§ EXERCISE: From the entries below, transcribe exactly the lines between the line holding "Definition getPathEtc (u" and the line holding "Definition empty_uri : t", inclusive; skip all other lines.

___

Definition appendQuery (u : t) (uri : text) : text :=
  if is_empty (_query u) then uri else uri ++ QUESTION :: _query u.
Definition appendFragment (u : t) (uri : text) : result text :=
  if is_empty (_fragment u) then Ok uri else encode (_fragment u) RESERVED_FRAGMENT (uri ++ [HASH]).

Definition toString (u : t) : result text :=
  let? uri :=
    if isRelative u then encode (_path u) RESERVED_PATH []
    else
      let auth := getAuthority u in
      let uri := _scheme u ++ [COLON] in
      let uri := if negb (is_empty auth) || text_eqb (_scheme u) (str "file") then uri ++ SLASH :: SLASH :: auth else uri in
      if is_empty (_path u) then Ok uri
      else encode (_path u) RESERVED_PATH
             (if negb (is_empty auth) && negb (starts_with SLASH (_path u)) then uri ++ [SLASH] else uri) in
  appendFragment u (appendQuery u uri).

Definition getPathAndQuery (u : t) : result text :=
  let? pathAndQuery := encode (_path u) RESERVED_PATH [] in
  if is_empty (_query u) then Ok pathAndQuery
  else encode (_query u) RESERVED_QUERY (pathAndQuery ++ [QUESTION]).

Definition getPathEtc (u : t) : result text :=
  let? pathEtc := getPathAndQuery u in appendFragment u pathEtc.

(** *** Constructors and accessors *)

Definition empty_uri : t := MkURI [] [] [] 0 [] [] [].

Definition construct (m : M t unit) (u : t) : result t := let '(r, u) := m u in let? _ := r in Ok u.

Definition new (uri : text) : result t := construct (parse uri) empty_uri.

(** [URI(scheme, pathEtc)]. *)
Definition new_path (scheme pathEtc : text) : result t :=
  construct (modify (with_scheme (to_lower scheme)) ;!
             modify (fun u => with_port (getWellKnownPort u) u) ;!
             parsePathEtc pathEtc ;! ret tt) empty_uri.

(** The constructors with an authority; they leave [_port] as it is in memory. *)
Definition new_authority (memory : Z) (scheme authority pathEtc : text) : result t :=
  construct (modify (with_scheme (to_lower scheme)) ;!
             parseAuthority authority ;!
             parsePathEtc pathEtc ;! ret tt) (with_port memory empty_uri).
Definition new_parts (memory : Z) (scheme authority path query fragment : text) : result t :=
  construct (modify (with_scheme (to_lower scheme)) ;!
             parseAuthority authority ;! ret tt) (MkURI scheme [] [] memory path query fragment).

(** [operator = (const std::string&)]. *)
Definition assign (uri : text) : M t unit := clear ;! parse uri.

Definition setUserInfo (userInfo : text) : M t unit := modify (with_userInfo []) ;! decodeUserInfo userInfo.
Definition setHost (host : text) : M t unit := modify (with_host host).
Definition setAuthority (authority : text) : M t unit :=
  modify (with_userInfo []) ;! modify (with_host []) ;! modify (with_port 0) ;!
  parseAuthority authority ;! ret tt.
Definition setPath (path : text) : M t unit := modify (with_path []) ;! decodePath path.
Definition setRawQuery (query : text) : M t unit := modify (with_query query).
Definition setQuery (query : text) : M t unit :=
  modify (with_query []) ;!
  let! q := reads (fun _ => encode query RESERVED_QUERY []) in modify (with_query q).
Definition getQuery (u : t) : result text := let '(r, query) := decode (_query u) [] in let? _ := r in Ok query.
Definition setFragment (fragment : text) : M t unit := modify (with_fragment []) ;! decodeFragment fragment.
Definition setPathEtc (pathEtc : text) : M t unit :=
  modify (with_path []) ;! modify (with_query []) ;! modify (with_fragment []) ;! parsePathEtc pathEtc ;! ret tt.

Definition equals (a b : t) : bool :=
  text_eqb (_scheme a) (_scheme b) && text_eqb (_userInfo a) (_userInfo b) && text_eqb (_host a) (_host b) &&
  (getPort a =? getPort b) && text_eqb (_path a) (_path b) && text_eqb (_query a) (_query b) && text_eqb (_fragment a) (_fragment b).

(** [operator == (const std::string&)]. *)
Definition equals_text (u : t) (uri : text) : result bool := let? parsedURI := new uri in Ok (equals u parsedURI).

(** [swap], of two objects. *)
Definition swap : M (t * t) unit := modify (fun p => (snd p, fst p)).

(** *** Dot segments *)

Definition DOTS : text := str "..".
Definition ONE_DOT : text := str ".".

(** [seg] is the segment that is being read. *)
Fixpoint segmentsLoop (seg path : text) (segments : list text) : list text :=
  match path with
  | [] => if is_empty seg then segments else segments ++ [seg]
  | c :: path =>
      if c =? SLASH then segmentsLoop [] path (if is_empty seg then segments else segments ++ [seg])
      else segmentsLoop (seg ++ [c]) path segments
  end.
Definition getPathSegments (path : text) (segments : list text) : list text := segmentsLoop [] path segments.

Fixpoint buildLoop (scheme : text) (first leadingSlash : bool) (segments : list text) (path : text) : text :=
  match segments with
  | [] => path
  | s :: segments =>
      let path :=
        if first then
          if leadingSlash then path ++ [SLASH]
          else if is_empty scheme && contains s COLON then path ++ str "./" else path
        else path ++ [SLASH] in
      buildLoop scheme false leadingSlash segments (path ++ s)
  end.
Definition buildPath (segments : list text) (leadingSlash trailingSlash : bool) : M t unit :=
  modify (fun u =>
    let path := buildLoop (_scheme u) true leadingSlash segments [] in
    with_path (if trailingSlash then path ++ [SLASH] else path) u).

(** [pop_back] and [back] of a vector that is not empty. *)
Definition pop_back {A} (l : list A) : list A := removelast l.
Definition back (l : list text) : text := List.last l [].

Fixpoint normalizeLoop (removeLeading : bool) (segments normalizedSegments : list text) : list text :=
  match segments with
  | [] => normalizedSegments
  | s :: segments =>
      normalizeLoop removeLeading segments
        (if text_eqb s DOTS then
           if negb (is_empty normalizedSegments) then
             if text_eqb (back normalizedSegments) DOTS then normalizedSegments ++ [s] else pop_back normalizedSegments
           else if negb removeLeading then normalizedSegments ++ [s] else normalizedSegments
         else if negb (text_eqb s ONE_DOT) then normalizedSegments ++ [s] else normalizedSegments)
  end.

Definition removeDotSegments (removeLeading : bool) : M t unit :=
  let! path := gets _path in
  if is_empty path then ret tt
  else buildPath (normalizeLoop removeLeading (getPathSegments path []) [])
         (starts_with SLASH path) (ends_with SLASH path).

Definition normalize : M t unit :=
  let! u := gets id in removeDotSegments (negb (isRelative u)).

(** *** Resolution *)

Fixpoint mergeLoop (segments normalizedSegments : list text) (addTrailingSlash : bool) : list text * bool :=
  match segments with
  | [] => (normalizedSegments, addTrailingSlash)
  | s :: segments =>
      if text_eqb s DOTS then mergeLoop segments (if is_empty normalizedSegments then normalizedSegments else pop_back normalizedSegments) true
      else if negb (text_eqb s ONE_DOT) then mergeLoop segments (normalizedSegments ++ [s]) false
      else mergeLoop segments normalizedSegments true
  end.

Definition mergePath (path : text) : M t unit :=
  let! base := gets _path in
  let segments :=
    if is_empty base then []
    else let segments := getPathSegments base [] in
         if negb (ends_with SLASH base) && negb (is_empty segments) then pop_back segments else segments in
  let segments := getPathSegments path segments in
  let addLeadingSlash := starts_with SLASH base || starts_with SLASH path in
  let '(normalizedSegments, addTrailingSlash) := mergeLoop segments [] false in
  buildPath normalizedSegments addLeadingSlash (ends_with SLASH path || addTrailingSlash).

Definition set_authority_of (r : t) (u : t) : t := with_port (_port r) (with_host (_host r) (with_userInfo (_userInfo r) u)).

Definition resolve (r : t) : M t unit :=
  (if negb (is_empty (_scheme r)) then
     modify (fun u => with_query (_query r) (with_path (_path r) (set_authority_of r (with_scheme (_scheme r) u)))) ;!
     removeDotSegments true
   else if negb (is_empty (_host r)) then
     modify (fun u => with_query (_query r) (with_path (_path r) (set_authority_of r u))) ;!
     removeDotSegments true
   else if is_empty (_path r) then
     modify (fun u => if is_empty (_query r) then u else with_query (_query r) u)
   else
     (if starts_with SLASH (_path r) then modify (with_path (_path r)) ;! removeDotSegments true
      else mergePath (_path r)) ;!
     modify (with_query (_query r))) ;!
  modify (with_fragment (_fragment r)).

(** [resolve(const std::string&)], and the constructor with a base. *)
Definition resolve_text (relativeURI : text) : M t unit :=
  let! r := reads (fun _ => new relativeURI) in resolve r.
Definition new_relative (base : t) (relativeURI : text) : result t := construct (resolve_text relativeURI) base.

End Operations.
End URI.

___

§ EXPECTED OUTPUT:
Definition getPathEtc (u : t) : result text :=
  let? pathEtc := getPathAndQuery u in appendFragment u pathEtc.

(** *** Constructors and accessors *)

Definition empty_uri : t := MkURI [] [] [] 0 [] [] [].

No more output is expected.